── Extracted records ──

(** ** [htmlEncode] *)

Lemma four_replacements (s : string) :
  Str.replace_all Str.quot "&quot;"
    (Str.replace_all ">" "&gt;"
       (Str.replace_all "<" "&lt;"
          (Str.replace_all "&" "&amp;" s)))
  = escape_once s.
Proof.
  induction s as [|c s IH]; [reflexivity|].
  cbn [escape_once Str.replace_all]. unfold entity.
  destruct (Ascii.eqb c "&") eqn:Hamp.
  { cbn. rewrite IH. reflexivity. }
  cbn [Str.replace_all].
  destruct (Ascii.eqb c "<") eqn:Hlt.
  { cbn. rewrite IH. reflexivity. }
  cbn [Str.replace_all].
  destruct (Ascii.eqb c ">") eqn:Hgt.
  { cbn. rewrite IH. reflexivity. }
  cbn [Str.replace_all].
  destruct (Ascii.eqb c Str.quot) eqn:Hquot.
  { cbn. rewrite IH. reflexivity. }
  cbn. rewrite IH. reflexivity.
Qed.

(** C7.  [htmlEncode] trims its input and then replaces the ampersands,
    the less-than signs, the greater-than signs and the double quotes, in
    this order; the outcome is the one-pass escaping of the trimmed text, so
    nothing is escaped twice. *)
Theorem htmlEncode_escapes_once :
  (forall html,
     Lib.htmlEncode html
     = Str.replace_all Str.quot "&quot;"
         (Str.replace_all ">" "&gt;"
            (Str.replace_all "<" "&lt;"
               (Str.replace_all "&" "&amp;"
                  (Str.trim (ToString html))))))
  /\ (forall html,
        Lib.htmlEncode html = escape_once (Str.trim (ToString html)))
  /\ Lib.htmlEncode
       (VStr ("<a href=" ++ String Str.quot "x" ++ String Str.quot ">&</a>"))
     = "&lt;a href=&quot;x&quot;&gt;&amp;&lt;/a&gt;".
Proof.
  split; [reflexivity|].
  split; [|reflexivity].
  intros html. unfold Lib.htmlEncode. apply four_replacements.
Qed.

(** ** [uInt] *)

(** The body of [uInt], one call unfolded. *)
Lemma uInt_unfold (x defaultValue : value) :
  Lib.uInt x defaultValue
  = if Lib.uInt_rejects (Num.parseInt10 (ToString x ++ ""))
    then Lib.uInt (default_arg defaultValue (VNum (Fin 0))) (VNum (Fin 0))
    else Num.parseInt10 (ToString x ++ "").
Proof.
  apply (Lib.uInt_elim
           (fun x defaultValue r =>
              r = if Lib.uInt_rejects (Num.parseInt10 (ToString x ++ ""))
                  then Lib.uInt (default_arg defaultValue (VNum (Fin 0)))
                                (VNum (Fin 0))
                  else Num.parseInt10 (ToString x ++ ""))).
  - intros x' Hrejected defaultValue' _ _. rewrite Hrejected. reflexivity.
  - intros x' Haccepted defaultValue' _. rewrite Haccepted. reflexivity.
Qed.

(** What the test of [uInt] lets through is a finite number that is not
    negative. *)
Lemma uInt_accepts (p : number) :
  Lib.uInt_rejects p = false -> exists n, p = Fin n /\ 0 <= n.
Proof.
  destruct p as [|negative|z]; cbn; try discriminate.
  intros Hz. exists z. split; [reflexivity|]. apply Z.ltb_ge. exact Hz.
Qed.

Lemma uInt_zero (defaultValue : value) :
  Lib.uInt (VNum (Fin 0)) defaultValue = Fin 0.
Proof. rewrite uInt_unfold. reflexivity. Qed.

───

**Try it:** Quote verbatim the opening lines of the listing above, ending with the line where "- intros x' Hrejected" appears; include both endpoints and nothing more.

**Reply to the task:**
(** ** [htmlEncode] *)

Lemma four_replacements (s : string) :
  Str.replace_all Str.quot "&quot;"
    (Str.replace_all ">" "&gt;"
       (Str.replace_all "<" "&lt;"
          (Str.replace_all "&" "&amp;" s)))
  = escape_once s.
Proof.
  induction s as [|c s IH]; [reflexivity|].
  cbn [escape_once Str.replace_all]. unfold entity.
  destruct (Ascii.eqb c "&") eqn:Hamp.
  { cbn. rewrite IH. reflexivity. }
  cbn [Str.replace_all].
  destruct (Ascii.eqb c "<") eqn:Hlt.
  { cbn. rewrite IH. reflexivity. }
  cbn [Str.replace_all].
  destruct (Ascii.eqb c ">") eqn:Hgt.
  { cbn. rewrite IH. reflexivity. }
  cbn [Str.replace_all].
  destruct (Ascii.eqb c Str.quot) eqn:Hquot.
  { cbn. rewrite IH. reflexivity. }
  cbn. rewrite IH. reflexivity.
Qed.

(** C7.  [htmlEncode] trims its input and then replaces the ampersands,
    the less-than signs, the greater-than signs and the double quotes, in
    this order; the outcome is the one-pass escaping of the trimmed text, so
    nothing is escaped twice. *)
Theorem htmlEncode_escapes_once :
  (forall html,
     Lib.htmlEncode html
     = Str.replace_all Str.quot "&quot;"
         (Str.replace_all ">" "&gt;"
            (Str.replace_all "<" "&lt;"
               (Str.replace_all "&" "&amp;"
                  (Str.trim (ToString html))))))
  /\ (forall html,
        Lib.htmlEncode html = escape_once (Str.trim (ToString html)))
  /\ Lib.htmlEncode
       (VStr ("<a href=" ++ String Str.quot "x" ++ String Str.quot ">&</a>"))
     = "&lt;a href=&quot;x&quot;&gt;&amp;&lt;/a&gt;".
Proof.
  split; [reflexivity|].
  split; [|reflexivity].
  intros html. unfold Lib.htmlEncode. apply four_replacements.
Qed.

(** ** [uInt] *)

(** The body of [uInt], one call unfolded. *)
Lemma uInt_unfold (x defaultValue : value) :
  Lib.uInt x defaultValue
  = if Lib.uInt_rejects (Num.parseInt10 (ToString x ++ ""))
    then Lib.uInt (default_arg defaultValue (VNum (Fin 0))) (VNum (Fin 0))
    else Num.parseInt10 (ToString x ++ "").
Proof.
  apply (Lib.uInt_elim
           (fun x defaultValue r =>
              r = if Lib.uInt_rejects (Num.parseInt10 (ToString x ++ ""))
                  then Lib.uInt (default_arg defaultValue (VNum (Fin 0)))
                                (VNum (Fin 0))
                  else Num.parseInt10 (ToString x ++ ""))).
  - intros x' Hrejected defaultValue' _ _. rewrite Hrejected. reflexivity.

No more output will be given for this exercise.